───── Recorded information

(** C8: on a store reached by any sequence of commands, [delete] of a
    present plan succeeds and removes it; when it was the active plan the
    pointer is cleared and [get] without an id raises the no-active-plan
    error; when it was not, the pointer is as before. *)
Theorem delete_clears_active_pointer (ops : list Args) (pid : string) (plan : Plan) :
  plans (ops_from_new ops) !! pid = Some plan →
  ∃ t' out,
    _delete_plan (ops_from_new ops) (Some pid) = (t', Ok out) ∧
    plans t' = delete pid (plans (ops_from_new ops)) ∧
    plans t' !! pid = None ∧
    (_current_plan_id (ops_from_new ops) = Some pid →
       _current_plan_id t' = None ∧ get t' None = (t', Raise NoActivePlan)) ∧
    (_current_plan_id (ops_from_new ops) ≠ Some pid →
       _current_plan_id t' = _current_plan_id (ops_from_new ops)).
Proof.
  intros Hp.
  destruct (tool_wf_lookup _ _ _ (reachable_wf ops) Hp) as [_ Hne].
  unfold _delete_plan. rewrite truthy_str_Some by done. rewrite Hp.
  eexists _, _. split; [reflexivity|]. simpl.
  split; [done|]. split; [apply lookup_delete_eq|]. split.
  - intros Hact. rewrite decide_True by done. split; [done|].
    unfold _get_plan, resolve. simpl. rewrite ?decide_True by done. done.
  - intros Hact. by rewrite decide_False.
Qed.

(** C9, as the code has it: on a store reached by any sequence of commands,
    [update] with a title replaces the stored title when the given title is
    not the empty string, and keeps the stored title when it is. *)
Theorem update_title_unless_empty (ops : list Args) (pid : string) (plan : Plan)
    (new_title : string) (new_posts : option PostsArg) :
  plans (ops_from_new ops) !! pid = Some plan →
  ∃ plan',
    plans (update (ops_from_new ops) (Some pid) (Some new_title) new_posts).1 !! pid
      = Some plan' ∧
    title plan' = (if decide (new_title = "") then title plan else new_title).
Proof.
  intros Hp.
  destruct (tool_wf_lookup _ _ _ (reachable_wf ops) Hp) as [_ Hne].
  unfold _update_plan. rewrite truthy_str_Some by done. rewrite Hp.
  fold (retitle plan (Some new_title)).
  assert (Ht : title (retitle plan (Some new_title)) =
               if decide (new_title = "") then title plan else new_title).
  { unfold retitle, truthy_str. by destruct (decide (new_title = "")). }
  destruct new_posts as [[[|p ps]|[|]]|]; cbv beta iota; rewrite ?reply_state;
    try (eexists; split; [apply lookup_insert_eq|done]).
  destruct (update_loop _ _ _ 0 (p :: ps) [] []) as [[ss ns]|e];
    cbv beta iota; rewrite ?reply_state.
  - eexists. split; [apply lookup_insert_eq|done].
  - eexists. split; [apply lookup_insert_eq|done].
Qed.

(** C10: [mark_post], on any tool and with any arguments, keeps every stored
    plan; with no note or the empty note given the notes of the plan are as
    before, with no status given the statuses are as before, and a note that
    was not empty is not empty afterwards. *)
Theorem mark_post_never_empties_note (t : Tool) (target : option string)
    (post_index : option Z) (status notes : option string) (pid : string) (plan : Plan) :
  plans t !! pid = Some plan →
  ∃ plan',
    plans (mark t target post_index status notes).1 !! pid = Some plan' ∧
    (notes = None ∨ notes = Some "" → post_notes plan' = post_notes plan) ∧
    (status = None → post_statuses plan' = post_statuses plan) ∧
    (∀ j n, post_notes plan !! j = Some n → n ≠ "" →
            ∃ n', post_notes plan' !! j = Some n' ∧ n' ≠ "").
Proof.
  intros Hp.
  assert (Hrel : ∃ plan', plans (mark t target post_index status notes).1 !! pid = Some plan'
                          ∧ mark_rel status notes plan plan').
  { destruct (mark_shape t target post_index status notes)
      as [->|(pid0 & plan0 & plan0' & Hp0 & -> & Hrel)].
    - exists plan. split; [done|apply mark_rel_refl].
    - simpl. destruct (decide (pid0 = pid)) as [->|Hpid].
      + rewrite lookup_insert_eq. exists plan0'. split; [done|]. congruence.
      + rewrite lookup_insert_ne by done. exists plan. split; [done|apply mark_rel_refl]. }
  destruct Hrel as (plan' & Hp' & _ & Hnotes & Hstat & Hkeep).
  exists plan'. split; [done|]. split; [|split; [|done]].
  - intros [->| ->]; by apply Hnotes.
  - intros ->. by apply Hstat.
Qed.

End StoreProperties.

(** * Properties of the execution loop *)

Import TwitterPlanningFlow.

Section FlowProperties.

Context {Agent LLM : Type}.
Variable agent_run : Agent → string → Agent * Result string.
Variable agent_state : Agent → AgentState.
Variable llm_ask : LLM → string → string → LLM * Result string.
Variable llm_ask_tool : LLM → string → string → LLM * Result (list ToolCall).
Variable format_text : Plan → string.
Variable list_text : gmap string Plan → option string → string.
Variable storage_text : string → Plan → string.
Variable post_prompt_text : string → option nat → Post → string.

Local Abbreviation Flow := (@Flow Agent LLM).
Local Abbreviation texec := (tool_execute format_text list_text).
Local Abbreviation current_info := (_get_current_post_info format_text list_text).
Local Abbreviation plan_text := (_get_plan_text format_text list_text storage_text).
Local Abbreviation storage_plan_text := (_generate_plan_text_from_storage storage_text).
Local Abbreviation mark_posted := (_mark_post_posted format_text list_text).
Local Abbreviation execute_post :=
  (_execute_post agent_run format_text list_text storage_text post_prompt_text).
Local Abbreviation finalize :=
  (_finalize_plan agent_run llm_ask format_text list_text storage_text).
Local Abbreviation finished := (executor_finished agent_state).
Local Abbreviation loop :=
  (execute_loop agent_run agent_state llm_ask format_text list_text storage_text
     post_prompt_text).
Local Abbreviation run :=
  (execute agent_run agent_state llm_ask llm_ask_tool format_text list_text storage_text
     post_prompt_text).

Lemma texec_mark (self : Flow) pid idx st notes :
  texec self (mark_args pid idx st notes) =
  _mark_post format_text (twitter_planning_tool self) (Some pid) (Z.of_nat <$> idx)
    (Some (value st)) notes.
Proof. reflexivity. Qed.

Lemma texec_get (self : Flow) pid :
  texec self (get_args pid) = _get_plan format_text (twitter_planning_tool self) (Some pid).
Proof. reflexivity. Qed.

Lemma get_plan_tool (t : Tool) pid : (_get_plan format_text t pid).1 = t.
Proof.
  unfold _get_plan. destruct (resolve t pid); [|done].
  destruct (plans t !! _); [|done]. apply reply_state.
Qed.

Lemma with_tool_same (self : Flow) : with_tool self (twitter_planning_tool self) = self.
Proof. by destruct self. Qed.

(** The language model is not touched by the selection of a post. *)
Lemma current_info_llm (self : Flow) : llm (current_info self).1 = llm self.
Proof.
  unfold _get_current_post_info. case_decide; [done|].
  destruct (plans _ !! _) as [plan|]; [|done].
  destruct (find_active _ _ _) as [[i post]|]; [|done].
  destruct (texec _ _) as [tool1 [r|e]]; [done|].
  by destruct (plans tool1 !! _).
Qed.

Lemma plan_text_llm (self : Flow) : llm (plan_text self).1 = llm self.
Proof.
  unfold _get_plan_text. destruct (texec _ _) as [tool1 [r|e]]; [done|].
  unfold _generate_plan_text_from_storage. simpl.
  by destruct (plans tool1 !! _).
Qed.

Lemma run_agent_llm (self : Flow) executor prompt :
  llm (run_agent agent_run self executor prompt).1 = llm self.
Proof.
  unfold run_agent. destruct executor as [k|]; [|done].
  destruct (agents self !! k) as [a|]; [|done].
  by destruct (agent_run a prompt).
Qed.

Lemma mark_posted_llm (self : Flow) : llm (mark_posted self) = llm self.
Proof.
  unfold _mark_post_posted. destruct (current_post_index self); [|done].
  destruct (texec _ _) as [tool1 [r|e]]; [done|].
  by destruct (plans tool1 !! _).
Qed.

Lemma execute_post_llm (self : Flow) executor post_info :
  llm (execute_post self executor post_info).1 = llm self.
Proof.
  unfold _execute_post.
  pose proof (plan_text_llm self) as H1.
  destruct (plan_text self) as [self1 plan_status]. simpl in H1.
  pose proof (run_agent_llm self1 executor
                (post_prompt_text plan_status (current_post_index self1) post_info)) as H2.
  destruct (run_agent _ _ _ _) as [self2 [post_result|e]]; simpl in H2.
  - simpl. rewrite mark_posted_llm. congruence.
  - destruct (texec _ _) as [tool3 [r|e']]; simpl; congruence.
Qed.

(** C3, as the code has it: at any iteration of the loop, when the post was
    run and the executor is then in state FINISHED, the loop returns at
    once with the text gathered so far; the language model has not been
    asked for a summary. *)
Theorem finished_executor_skips_finalization (fuel : nat) (self self1 self2 : Flow)
    (result post_result : string) (i : nat) (post_info : Post) :
  current_info self = (self1, Some (i, post_info)) →
  execute_post (with_index self1 (Some i))
    (get_executor (with_index self1 (Some i)) (post_type_of post_info)) post_info
    = (self2, Ok post_result) →
  finished self2 (get_executor (with_index self1 (Some i)) (post_type_of post_info)) = true →
  loop (S fuel) self result = Some (self2, Ok (result +:+ post_result +:+ "
")) ∧
  llm self2 = llm self.
Proof.
  intros Hsel Hexec Hfin. split.
  - simpl. rewrite Hsel, Hexec, Hfin. done.
  - pose proof (current_info_llm self) as H1. rewrite Hsel in H1. simpl in H1.
    pose proof (execute_post_llm (with_index self1 (Some i))
      (get_executor (with_index self1 (Some i)) (post_type_of post_info)) post_info) as H2.
    rewrite Hexec in H2. simpl in H2. congruence.
Qed.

──────────

Prompt:
Once you have counted the lines above containing the word "then", state that number and nothing more.

Exercise solution:
3